# Nikon D90 for general family portrait business?



## gryffinwings (Sep 10, 2012)

I currently have a D5100, I've seen this camera used for portraits at businesses. I was wondering if the D90 was still good enough, I tried one out and found that I like it a lot more, I've got more than enough lens, so I would have no problems parting with the kit lens with it.

I will eventually get into doing portraits and family photos for people as a side job, that is why I am asking, a lot of my photography will be done when the light is good, during late afternoon, until I can get light modifiers.

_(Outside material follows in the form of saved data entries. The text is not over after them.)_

(** C3. When the class hint is not a class, the wrapper made for a live
    geometry gets the class registered for the geometry's kind, the kind
    being asked of the engine: the classes of Point, LineString,
    LinearRing, Polygon, MultiPoint, MultiLineString, MultiPolygon and
    GeometryCollection for their type ids, the generic class for any other
    id.  A hint that is an array is kept as the wrapper's member classes
    exactly when the kind is one of the four collection kinds; otherwise
    the member classes are nil. *)
Theorem wrap_infers_class w self p d c g klass ty h gm :
  factory_ready w self p d c g →
  TYPE klass w = Ok ty w →
  ty ≠ T_CLASS →
  geoms (geos w) !! h = Some gm →
  next_fate w = true →
  let t := g_type gm in
  ∃ a q od w',
    rgeo_wrap_geos_geometry self (Some h) klass w = Ok (Object a) w'
    ∧ objs w !! a = None
    ∧ objs w' !! a
      = Some (wrapper_object (registered_class g (kind_of_type_id t)) q)
    ∧ cmem w' !! q = Some (CGeometryData od)
    ∧ geom od = Some h
    ∧ factory od = self
    ∧ E_GeomTypeId (Some c) (Some h) ∈ trace w'
    ∧ (let K := registered_class g (kind_of_type_id t) in
       (t = GEOS_POINT → K = geos_point g)
       ∧ (t = GEOS_LINESTRING → K = geos_line_string g)
       ∧ (t = GEOS_LINEARRING → K = geos_linear_ring g)
       ∧ (t = GEOS_POLYGON → K = geos_polygon g)
       ∧ (t = GEOS_MULTIPOINT → K = geos_multi_point g)
       ∧ (t = GEOS_MULTILINESTRING → K = geos_multi_line_string g)
       ∧ (t = GEOS_MULTIPOLYGON → K = geos_multi_polygon g)
       ∧ (t = GEOS_GEOMETRYCOLLECTION → K = geos_geometry_collection g)
       ∧ (t < GEOS_POINT ∨ GEOS_GEOMETRYCOLLECTION < t →
          K = geos_geometry g))
    ∧ (ty = T_ARRAY →
       (klasses od = klass
        ↔ t ∈ [GEOS_MULTIPOINT; GEOS_MULTILINESTRING; GEOS_MULTIPOLYGON;
               GEOS_GEOMETRYCOLLECTION]))
    ∧ (klasses od ≠ klass → klasses od = Qnil)
    ∧ (ty ≠ T_ARRAY → klasses od = Qnil).
Proof.
  intros Hf Hty Hn Hh Hfate t.
  destruct (wrap_run w self p d c g klass ty h gm Hf Hty Hh Hfate)
    as (a & q & w' & E & Ha & Hq & Eo & Em & _ & _ & _ & _ & Et).
  rewrite !bool_decide_true in * by done. cbn [andb] in *.
  fold t in Eo, Em.
  eexists a, q, _, w'. split; [exact E|]. split; [exact Ha|].
  split; [rewrite Eo, lookup_insert_eq; reflexivity|].
  split; [rewrite Em, lookup_insert_eq; reflexivity|].
  cbn [geom factory klasses].
  split; [reflexivity|]. split; [reflexivity|].
  split; [rewrite Et; set_solver|].
  split.
  { cbv zeta. unfold GEOS_POINT, GEOS_GEOMETRYCOLLECTION.
    repeat split; try (intros ->; reflexivity).
    intros Ht. unfold kind_of_type_id.
    repeat match goal with
           | |- context [(t =? ?x)] =>
             destruct (Z.eqb_spec t x) as [He|_];
             [unfold GEOS_POINT, GEOS_LINESTRING, GEOS_LINEARRING,
                GEOS_POLYGON, GEOS_MULTIPOINT, GEOS_MULTILINESTRING,
                GEOS_MULTIPOLYGON, GEOS_GEOMETRYCOLLECTION in He; lia|]
           end.
    reflexivity. }
  assert (Hcoll : collection_kind (kind_of_type_id t) = true
                  ↔ t ∈ [GEOS_MULTIPOINT; GEOS_MULTILINESTRING;
                         GEOS_MULTIPOLYGON; GEOS_GEOMETRYCOLLECTION]).
  { rewrite !elem_of_cons, elem_of_nil. unfold kind_of_type_id.
    unfold GEOS_POINT, GEOS_LINESTRING, GEOS_LINEARRING,
      GEOS_POLYGON, GEOS_MULTIPOINT, GEOS_MULTILINESTRING,
      GEOS_MULTIPOLYGON, GEOS_GEOMETRYCOLLECTION.
    repeat match goal with
           | |- context [(t =? ?x)] => destruct (Z.eqb_spec t x)
           end; cbn [collection_kind]; split; intros H;
      try discriminate; try lia; auto 6. }
  split; [|split].
  - intros ->. rewrite bool_decide_true by done. cbn [andb].
    rewrite <- Hcoll. destruct (collection_kind _); [done|].
    split; [|discriminate]. intros <-. discriminate Hty.
  - destruct (_ && _); [congruence | reflexivity].
  - intros Hna. rewrite bool_decide_false by done. reflexivity.
Qed.

Lemma log_no_srid_assignment ev w :
  is_SetSRID ev = false → no_srid_assignment w (log ev w).
Proof.
  intros H. split; [reflexivity|]. cbn [trace log].
  rewrite List.filter_app. cbn [List.filter]. rewrite H.
  apply app_nil_r.
Qed.

Lemma wrap_null_no_srid_assignment factory klass :
  preserves no_srid_assignment (rgeo_wrap_geos_geometry factory NULL klass).
Proof.
  pose proof no_srid_assignment_refl as Hr.
  pose proof no_srid_assignment_trans as Ht.
  unfold rgeo_wrap_geos_geometry. cbn [non_null orb].
  destruct (negb (NIL_P klass)); [|by apply preserves_ret].
  apply preserves_bind; [done| |intros factory_data].
  { destruct (NIL_P factory); [by apply preserves_ret|].
    apply preserves_pure; [done | apply DATA_PTR_pure]. }
  apply preserves_bind; [done| |intros factory_context].
  { destruct (non_null factory_data); [|by apply preserves_ret].
    apply preserves_bind; [done| |intros d; by apply preserves_ret].
    apply preserves_pure; [done | apply load_factory_pure]. }
  apply preserves_bind; [done| |intros ty].
  { apply preserves_pure; [done | apply TYPE_pure]. }
  apply preserves_bind; [done| |intros [k ks]].
  { destruct (decide (ty ≠ T_CLASS)); [|by apply preserves_ret].
    apply preserves_bind; [done| |intros d].
    { apply preserves_pure; [done | apply load_factory_pure]. }
    apply preserves_bind; [done| |intros gl].
    { apply preserves_pure; [done | apply load_globals_pure]. }
    apply preserves_bind; [done| |intros t].
    { apply GEOSGeomTypeId_r_preserves. intros w.
      by apply log_no_srid_assignment. }
    destruct (inferred_klass gl t).
    apply preserves_bind; [done| |intros t'; by apply preserves_ret].
    apply preserves_pure; [done | apply TYPE_pure]. }
  apply preserves_bind; [done|apply ALLOC_no_srid_assignment|intros data].
  destruct (non_null data); [|by apply preserves_ret].
  apply preserves_bind; [done|by apply preserves_ret|intros _].
  apply preserves_bind; [done|apply store_no_srid_assignment|intros _].
  apply Data_Wrap_Struct_no_srid_assignment.
Qed.

(** C5. Wrapping a live geometry for a ready factory sets the geometry's
    SRID to the SRID of the wrapping factory, whatever it was, by a
    [GEOSSetSRID_r] call that is the last engine call of the wrap; the rest
    of the geometry is untouched.  This holds of every call that returns:
    a call returns exactly when its storage is allocated, and the only
    other way out is the [NoMemoryError] of [ALLOC], raised before the
    assignment, which leaves the engine as it was.  Wrapping the null
    handle changes no geometry and calls [GEOSSetSRID_r] not at all,
    whichever way the call ends. *)
Theorem wrap_sets_factory_srid w self p d c g klass ty h gm :
  factory_ready w self p d c g →
  TYPE klass w = Ok ty w →
  geoms (geos w) !! h = Some gm →
  (next_fate w = true →
   ∃ a w' gm',
     rgeo_wrap_geos_geometry self (Some h) klass w = Ok (Object a) w'
     ∧ geoms (geos w') !! h = Some gm'
     ∧ g_srid gm' = srid d
     ∧ g_type gm' = g_type gm
     ∧ g_coord_seq gm' = g_coord_seq gm
     ∧ last (trace w') = Some (E_SetSRID (Some c) (Some h) (srid d)))
  ∧ (∀ v w',
       rgeo_wrap_geos_geometry self (Some h) klass w = Ok v w' →
       geoms (geos w') !! h = Some (with_srid (srid d) gm)
       ∧ last (trace w') = Some (E_SetSRID (Some c) (Some h) (srid d)))
  ∧ (next_fate w = false →
     ∃ w',
       rgeo_wrap_geos_geometry self (Some h) klass w
       = Raise "NoMemoryError" w'
       ∧ geos w' = geos w)
  ∧ (∀ factory klass,
       preserves no_srid_assignment
         (rgeo_wrap_geos_geometry factory NULL klass)).
Proof.
  intros Hf Hty Hh.
  assert (Hrun : next_fate w = true →
            ∃ a w',
              rgeo_wrap_geos_geometry self (Some h) klass w
              = Ok (Object a) w'
              ∧ geoms (geos w') !! h = Some (with_srid (srid d) gm)
              ∧ last (trace w')
                = Some (E_SetSRID (Some c) (Some h) (srid d))).
  { intros Hfate.
    destruct (wrap_run w self p d c g klass ty h gm Hf Hty Hh Hfate)
      as (a & q & w' & E & _ & _ & _ & _ & Eg & _ & _ & _ & Et).
    exists a, w'. split; [exact E|].
    split; [rewrite Eg; apply lookup_insert_eq|].
    rewrite Et, app_assoc. apply last_snoc. }
  assert (Hfail : next_fate w = false →
            ∃ w',
              rgeo_wrap_geos_geometry self (Some h) klass w
              = Raise "NoMemoryError" w'
              ∧ geos w' = geos w).
  { intros Hfate.
    destruct (wrap_fail_run w self p d c g klass ty h gm Hf Hty Hh Hfate)
      as (w' & E & _ & _ & Eg & _).
    exists w'. split; [exact E | exact Eg]. }
  split; [|split; [|split; [exact Hfail
                           |apply wrap_null_no_srid_assignment]]].
  - intros Hfate. destruct (Hrun Hfate) as (a & w' & E & Hg & Ht).
    exists a, w', (with_srid (srid d) gm). split; [exact E|].
    split; [exact Hg|]. repeat (split; [reflexivity|]). exact Ht.
  - intros v w' E. destruct (next_fate w) eqn:Hfate.
    + destruct (Hrun eq_refl) as (a & w1 & E1 & Hg & Ht).
      rewrite E1 in E. injection E as <- <-. split; [exact Hg | exact Ht].
    + destruct (Hfail eq_refl) as (w1 & E1 & _).
      rewrite E1 in E. discriminate E.
Qed.




(** ** Detaching a native geometry *)

Section Detach.

Context (rb_funcall : VALUE → string → list VALUE → M VALUE).

(** C2. When the coercion yields a wrapped geometry, the call returns the
    wrapper's native handle and reports, if the caller asked for them, the
    wrapper's member classes, or the wrapper's own class when the member
    classes are nil; it leaves the wrapper's struct with a null handle, a
    null context, a nil factory and nil member classes, and changes
    nothing else in the world the coercion left. *)
Theorem detach_strips_wrapper w w1 obj self type klasses_out
    p d gp g a k m f q od :
  wraps_factory w self p d →
  globals d = Some gp →
  cmem w !! gp = Some (CGlobals g) →
  rb_funcall (feature_module g) "cast" (cast_args obj self type) w
  = Ok (Object a) w1 →
  objs w1 !! a = Some {| basic_klass := k; body := BData m f (Some q) |} →
  cmem w1 !! q = Some (CGeometryData od) →
  ∃ w',
    rgeo_convert_to_detached_geos_geometry rb_funcall obj self type
      klasses_out w
    = Ok (geom od,
          match klasses_out with
          | Some _ => Some (if NIL_P (klasses od) then k else klasses od)
          | None => None
          end) w'
    ∧ cmem w'
      = <[q := CGeometryData
                 {| geom := NULL; geos_context := NULL;
                    factory := Qnil; klasses := Qnil |}]> (cmem w1)
    ∧ objs w' = objs w1
    ∧ geos w' = geos w1
    ∧ fates w' = fates w1
    ∧ trace w' = trace w1.
Proof.
  intros Hw Hgp Hg Hcast Ha Hq.
  pose proof (wraps_factory_is_data _ _ _ _ Hw) as Hdata.
  destruct Hw as (a0 & k0 & m0 & f0 & -> & Ho & Hp).
  unfold rgeo_convert_to_detached_geos_geometry.
  rewrite (bind_Ok _ _ w (Some p) w) by (apply DATA_PTR_run; done).
  rewrite (bind_Ok _ _ w d w) by (apply load_factory_run; done).
  rewrite Hgp.
  rewrite (bind_Ok _ _ w g w) by (apply load_globals_run; done).
  rewrite (bind_Ok _ _ w (Object a) w1) by exact Hcast.
  cbn [NIL_P negb].
  rewrite (bind_Ok _ _ w1 (Some q) w1)
    by (unfold RGEO_GEOMETRY_DATA_PTR, DATA_PTR; rewrite Ha; reflexivity).
  rewrite (bind_Ok _ _ w1 od w1)
    by (unfold load_geometry, load, bind; rewrite Hq; reflexivity).
  cbv zeta.
  eexists. split.
  - rewrite (bind_Ok _ _ w1
               (match klasses_out with
                | Some _ => Some (if NIL_P (klasses od) then k
                                  else klasses od)
                | None => None
                end) w1).
    2:{ destruct klasses_out; [|reflexivity].
        destruct (NIL_P (klasses od)); [|reflexivity].
        unfold bind, CLASS_OF. rewrite Ha. reflexivity. }
    unfold bind, store. rewrite Hq. reflexivity.
  - cbn. repeat split; reflexivity.
Qed.

(** C10. When the coercion yields nil, the call returns the null handle;
    the caller's member-classes variable, if there is one, holds nil
    whatever it held before; and the world is the one the coercion left:
    no wrapper is stripped. *)
Theorem detach_coercion_failed w w1 obj self type klasses_out p d gp g :
  wraps_factory w self p d →
  globals d = Some gp →
  cmem w !! gp = Some (CGlobals g) →
  rb_funcall (feature_module g) "cast" (cast_args obj self type) w
  = Ok Qnil w1 →
  rgeo_convert_to_detached_geos_geometry rb_funcall obj self type
    klasses_out w
  = Ok (NULL, match klasses_out with Some _ => Some Qnil | None => None end)
       w1.
Proof.
  intros Hw Hgp Hg Hcast.
  pose proof (wraps_factory_is_data _ _ _ _ Hw) as Hdata.
  destruct Hw as (a0 & k0 & m0 & f0 & -> & Ho & Hp).
  unfold rgeo_convert_to_detached_geos_geometry.
  rewrite (bind_Ok _ _ w (Some p) w) by (apply DATA_PTR_run; done).
  rewrite (bind_Ok _ _ w d w) by (apply load_factory_run; done).
  rewrite Hgp.
  rewrite (bind_Ok _ _ w g w) by (apply load_globals_run; done).
  rewrite (bind_Ok _ _ w Qnil w1) by exact Hcast.
  reflexivity.
Qed.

If I do go after a D90, I'll be getting a used one.


----------



## pixmedic (Sep 10, 2012)

If you have good lenses and proper lighting gear, the d90 is just fine


----------



## gryffinwings (Sep 10, 2012)

pixmedic said:


> If you have good lenses and proper lighting gear, the d90 is just fine



Look at my signature for what lens I have currently. I already have a pretty decent flash, so that's not a problem, I might have to obtain a diffuser of some kind for it though.


----------



## pixmedic (Sep 10, 2012)

gryffinwings said:
			
		

> Look at my signature for what lens I have currently. I already have a pretty decent flash, so that's not a problem, I might have to obtain a diffuser of some kind for it though.



You might also want to consider a few off camera flashes and stands with shoot through or reflector umbrellas.


----------



## Mach0 (Sep 10, 2012)

What do you like better about it ?


----------



## gryffinwings (Sep 10, 2012)

Mach0 said:


> What do you like better about it ?



The ability to fully use the Nikkor-Fisheye 10.5mm lens, which I plan to buy one day, and it requires an in camera focus motor. Other things I like better is the viewfinder is definitely bigger than my D5100s viewfinder, it feels a bit better in my hands, I like how the implemented the focus indicators in the viewfinders.


----------



## Mach0 (Sep 10, 2012)

gryffinwings said:
			
		

> The ability to fully use the Nikkor-Fisheye 10.5mm lens, which I plan to buy one day, and it requires an in camera focus motor. Other things I like better is the viewfinder is definitely bigger than my D5100s viewfinder, it feels a bit better in my hands, I like how the implemented the focus indicators in the viewfinders.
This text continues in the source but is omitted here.